Habitual Mistakes and Fear

Day 27 Genesis 43-45 

I didn’t realize that Simeon was left in Egypt and they didn’t return to get him, they returned because they ran out of food! Jacob discarded a son for the life of a favored son.  How often do our fears delay our blessings?  How often do our habitual mistakes, in this case Jacob’s habit of preferring one child over the others, prevent us from experiencing God’s full glory in our lives?
 I was moved particularly by Judah’s offer to stay in place of Ben.  Given what the brothers did to Simeon, Judah was essentially offering his life for his brother’s in hopes that he would save his father from more misery. Looks like Joseph wasn’t the only one who grew up a little. Not exactly a salvation sighting BUT it has elements of it… Jesus came from the Tribe of Judah…
 
Lord help me to discard my fears that prevent the awaiting blessings… Help me to unlearn habitual mistakes I make so that so that I may learn to appreciate the fullness of Your glory in my life.  

Bears and Volcanoes

Job 40-42

  What’s the closest you’ve ever come to seeing and hearing God?  I feel as though I have several…I remember as a child after going on a trip to Monterey Mexico I had a dream about running into Jesus’s arms…  I still believe that was more than just a dream.. and while it was a very loving simple dream It frightened me.

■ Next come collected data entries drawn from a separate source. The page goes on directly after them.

(* ===== verification/ContextBudgetSpec.v ===== *)
(** The compaction budget is reachable: every share it gives out fits the window
    it was computed for. *)

From S2P Require Import Prelude PyFloat PyFloatSpec ContextBudget.
From Stdlib Require Import SpecFloat.
Open Scope Z_scope.

(** A float a Python program can hold. *)
Definition valid_float (r : float64) : Prop := valid_binary fl_prec fl_emax r = true.

Lemma int_times_ok z c r :
  0 ≤ z → 0 ≤ c → z < 2 ^ 53 → c * z < 2 ^ 53 → fl_at_most c r → ∃ v, int_times z r = Ok v ∧ 0 ≤ v ≤ c * z.
Proof.
  intros Hz Hc Hz53 Hcz Hr. destruct (mul_at_most z c r Hz Hc Hz53 Hcz Hr) as (Hf & Hm & Hv).
  unfold int_times. rewrite Hf, Hm. by eexists.
Qed.

Lemma literal_at_most (c : Z) (r : float64) (m : positive) (e : Z) :
  r = S754_finite false m e → at_most (Z.pos m) e c → fl_at_most c r.
Proof. intros -> H. by exists m, e. Qed.

Lemma fl_0_05_at_most : fl_at_most 1 fl_0_05.
Proof. eapply literal_at_most; [vm_compute; reflexivity|by vm_compute]. Qed.
Lemma fl_0_10_at_most : fl_at_most 1 fl_0_10.
Proof. eapply literal_at_most; [vm_compute; reflexivity|by vm_compute]. Qed.
Lemma small_ratio_at_most : fl_at_most 1 SMALL_CONTEXT_THRESHOLD_RATIO.
Proof. eapply literal_at_most; [vm_compute; reflexivity|by vm_compute]. Qed.
Lemma window_ratio_at_most : fl_at_most 1 MINIMUM_WINDOW_TRIGGER_RATIO.
Proof. eapply literal_at_most; [vm_compute; reflexivity|by vm_compute]. Qed.
Lemma fl_1_5_at_most : fl_at_most 2 fl_1_5.
Proof. eapply literal_at_most; [vm_compute; reflexivity|by vm_compute]. Qed.

Lemma fl_max_at_most c x y : fl_at_most c x → fl_at_most c y → fl_at_most c (fl_max x y).
Proof. intros. unfold fl_max. by case_match. Qed.

(** Clamping gives a positive float that is not above the upper limit. *)
Lemma clamp_at_most r lo hi mh eh :
  hi = S754_finite false mh eh → 2 ^ 52 ≤ Z.pos mh → eh ≤ 0 → at_most (Z.pos mh) eh 1 →
  fl_at_most 1 lo → valid_float r → fl_at_most 1 (_clamp r lo hi).
Proof.
  intros -> Hm He Hhi Hlo Hv. unfold _clamp, fl_max, fl_min.
  destruct (fl_ltb (S754_finite false mh eh) r) eqn:Hlt.
  - case_match; [by exists mh, eh|done].
  - destruct (fl_ltb lo r) eqn:Hl; [|done]. destruct Hlo as (ml & el & -> & _).
    destruct r as [s|[]| |[] m e]; try discriminate Hl; try discriminate Hlt.
    exists m, e. split; [done|]. by eapply not_below.
Qed.

Lemma threshold_clamp_at_most r : valid_float r → fl_at_most 1 (_clamp r fl_0_10 fl_0_95).
Proof.
  intros Hv. eapply clamp_at_most; [vm_compute; reflexivity|by vm_compute..| |done]. apply fl_0_10_at_most.
Qed.

Lemma summary_clamp_at_most r : valid_float r → fl_at_most 1 (_clamp r fl_0_10 fl_0_80).
Proof.
  intros Hv. eapply clamp_at_most; [vm_compute; reflexivity|by vm_compute..| |done]. apply fl_0_10_at_most.
Qed.

(** ** The budget *)

Record budget_ok (i : CompactionPolicyInput) (b : CompactionBudget) : Prop := {
  ok_effective : 0 < bu_effective_input_tokens b ≤ pi_context_window i;
  ok_reserved : 0 ≤ pi_max_output_tokens i < pi_context_window i →
    bu_effective_input_tokens b + pi_max_output_tokens i = pi_context_window i;
  ok_trigger : 1 ≤ bu_trigger_tokens b ≤ bu_effective_input_tokens b ∧ (2 ≤ bu_effective_input_tokens b → bu_trigger_tokens b < bu_effective_input_tokens b);
  ok_summarizer : ∀ w, pi_summarizer_context_window i = Some w → 0 < w →
    bu_trigger_tokens b ≤ Z.max 1 (w - (if 0 <? pi_summarizer_max_output_tokens i then pi_summarizer_max_output_tokens i
                                        else bu_summary_max_tokens b) - SUMMARY_PROMPT_RESERVE_TOKENS);
  ok_tail : 1 ≤ bu_tail_target_tokens b ≤ bu_trigger_tokens b;
  ok_soft : bu_tail_target_tokens b ≤ bu_tail_soft_ceiling_tokens b ≤ 2 * bu_tail_target_tokens b;
  ok_summary : 1 ≤ bu_summary_max_tokens b ≤ SUMMARY_TOKENS_CEILING
}.

Lemma budget_reachable_lemma i :
  pi_context_window i < 2 ^ 52 → valid_float (pi_threshold_ratio i) → valid_float (pi_summary_target_ratio i) →
  (pi_context_window i ≤ 0 ∧ calculate_compaction_budget i = Err WindowNotPositive)
  ∨ ∃ b, calculate_compaction_budget i = Ok b ∧ budget_ok i b.
Proof.
  intros Hw Ht Hs. unfold calculate_compaction_budget.
  destruct (Z.leb_spec (pi_context_window i) 0) as [|Hpos]; [by left|right].
  set (eff := if pi_context_window i - _ <=? 0 then _ else _).
  assert (0 < eff ≤ pi_context_window i) as Heff.
  { unfold eff, _positive_int. cbn [default from_option id]. destruct (Z.ltb_spec 0 (pi_max_output_tokens i)); match goal with |- context [?a <=? 0] => destruct (Z.leb_spec a 0) end; lia. }
  assert (0 ≤ pi_max_output_tokens i < pi_context_window i → eff + pi_max_output_tokens i = pi_context_window i) as Hres.
  { unfold eff, _positive_int. cbn [default from_option id]. destruct (Z.ltb_spec 0 (pi_max_output_tokens i)); match goal with |- context [?a <=? 0] => destruct (Z.leb_spec a 0) end; lia. }
  clearbody eff. cbn zeta.
  set (ratio := if pi_context_window i <? _ then _ else _).
  assert (fl_at_most 1 ratio) as Hratio.
  { unfold ratio. case_match; [apply fl_max_at_most|]; auto using threshold_clamp_at_most, small_ratio_at_most. }
  clearbody ratio.
  destruct (int_times_ok eff 1 ratio) as (pct & -> & Hpct); [lia..|done|]. cbn [mbind result_bind].
  set (first := if eff <=? Z.max pct _ then _ else _).
  assert (∃ t reason, first = Ok (t, reason) ∧ 1 ≤ t ≤ eff ∧ (2 ≤ eff → t < eff)) as (t & reason & -> & Ht1 & Hteff).
  { unfold first, MINIMUM_CONTEXT_TOKENS. destruct (Z.leb_spec eff (Z.max pct 64000)).
    - destruct (int_times_ok eff 1 MINIMUM_WINDOW_TRIGGER_RATIO) as (v & -> & Hv); [lia..|apply window_ratio_at_most|].
      cbn [mbind result_bind]. do 2 eexists. split; [done|]. lia.
    - do 2 eexists. split; [done|]. lia. }
  cbn [mbind result_bind].
  destruct (int_times_ok (pi_context_window i) 1 fl_0_05) as (s & -> & Hsm); [lia..|apply fl_0_05_at_most|].
  cbn [mbind result_bind]. set (summary_max := Z.max 1 (Z.min s _)).
  assert (1 ≤ summary_max ≤ SUMMARY_TOKENS_CEILING) as Hmax by (unfold summary_max, SUMMARY_TOKENS_CEILING; lia).
  clearbody summary_max.
  set (capped := if _positive_int (pi_summarizer_context_window i) =? 0 then _ else _).
  assert (∃ t' reason', capped = (t', reason') ∧ 1 ≤ t' ≤ t ∧
    ∀ w, pi_summarizer_context_window i = Some w → 0 < w →
      t' ≤ Z.max 1 (w - (if 0 <? pi_summarizer_max_output_tokens i then pi_summarizer_max_output_tokens i
                         else summary_max) - SUMMARY_PROMPT_RESERVE_TOKENS)) as (t' & reason' & -> & Ht' & Hcap).
  { unfold capped, _positive_int.
    destruct (pi_summarizer_context_window i) as [w|]; cbn [default from_option id]; [|do 2 eexists; split; [done|split; [lia|done]]].
    destruct (Z.ltb_spec 0 w); [|do 2 eexists; split; [done|split; [lia|intros ? [= <-]; lia]]].
    rewrite (proj2 (Z.eqb_neq w 0)) by lia.
    destruct (Z.ltb_spec 0 (pi_summarizer_max_output_tokens i)); [rewrite (proj2 (Z.eqb_neq (pi_summarizer_max_output_tokens i) 0)) by lia|cbn [Z.eqb]];
      match goal with |- context [?a <? t] => destruct (Z.ltb_spec a t) end;
      do 2 eexists; (split; [done|]); (split; [lia|]); intros w' [= <-] _; lia. }
  destruct (int_times_ok t' 1 (_clamp (pi_summary_target_ratio i) fl_0_10 fl_0_80)) as (tail & -> & Htail);
    [lia..|by apply summary_clamp_at_most|]. cbn [mbind result_bind].
  destruct (int_times_ok (Z.max 1 tail) 2 fl_1_5) as (soft & -> & Hsoft); [lia..|apply fl_1_5_at_most|].
  cbn [mbind result_bind]. eexists. split; [done|]. split; cbn; lia || done || (split; lia || auto with lia).
Qed.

   During my daughter’s adoption God did a lot of hand holding and nudging but while in her country of birth the stress level was pretty high due to quite a lot of unknowns.  God carried me, and when I’d doubt Him and His ability to help, He’d move mountains in such a way there was no doubt it was HIM.  That scared me to the core.  I kept trying to figure things out for myself till finally God said, “MINE!”  Then to realize it was all His, that He was the blessed controller of all things and my attempts to pretend otherwise seemed rather ridiculous.  Because when you really boiled my stress, worry and fuss down I was pulling a Job, I was telling the creator of the universe, No you’re wrong, here let me do it right.  It’s a perfect recipe for truly understanding the idea of Fearing the Lord.  He’s one big God, sufficient in all things, and he loves little ol me. 

I’ve always bragged about having great fears.. I have two of them:  bears and volcanoes.  Both are a perfectly healthy fear.  Both are powerful, majestic, magnificent creations.  I’m not about to walk up to a Kodiak Bear and flick it on the nose.  I’m not going to stick around during an eruption to see the “pretty” lava, or observe a pyroclastic blast…  I respect the might of the bear and volcano, I should then respect even more their Creator.  What’s even more unbelievable is that same Creator took the time to create me, with the same tender care and rapt interest He formed me. He pursues me, cares for me.  Now that deserves respect, and love.  

To conclude with my thoughts on Job I wanted to point out this: God didn’t make a perfect world.  We can’t stay in Eden, but even outside the garden, the rules are not as they should be.  The bad guys don’t always get punished and the good guys don’t always win.  satan challenged God to prove that Job Loved God for more reasons than because Job had a good life. While Job whines, questions and challenges God, he never turns his back on God nor curses him as Job’s wife suggested.  Job continued to Love God even during the bad times.  That’s love born of free will, not forced from us through a series of promised rewards and punishments.  Sometimes we draw even closer to God during and as a result of hard times.  Job, a righteous man to begin with, was now even closer to God because of his hardships… may I be able to say the same during tough times in my life.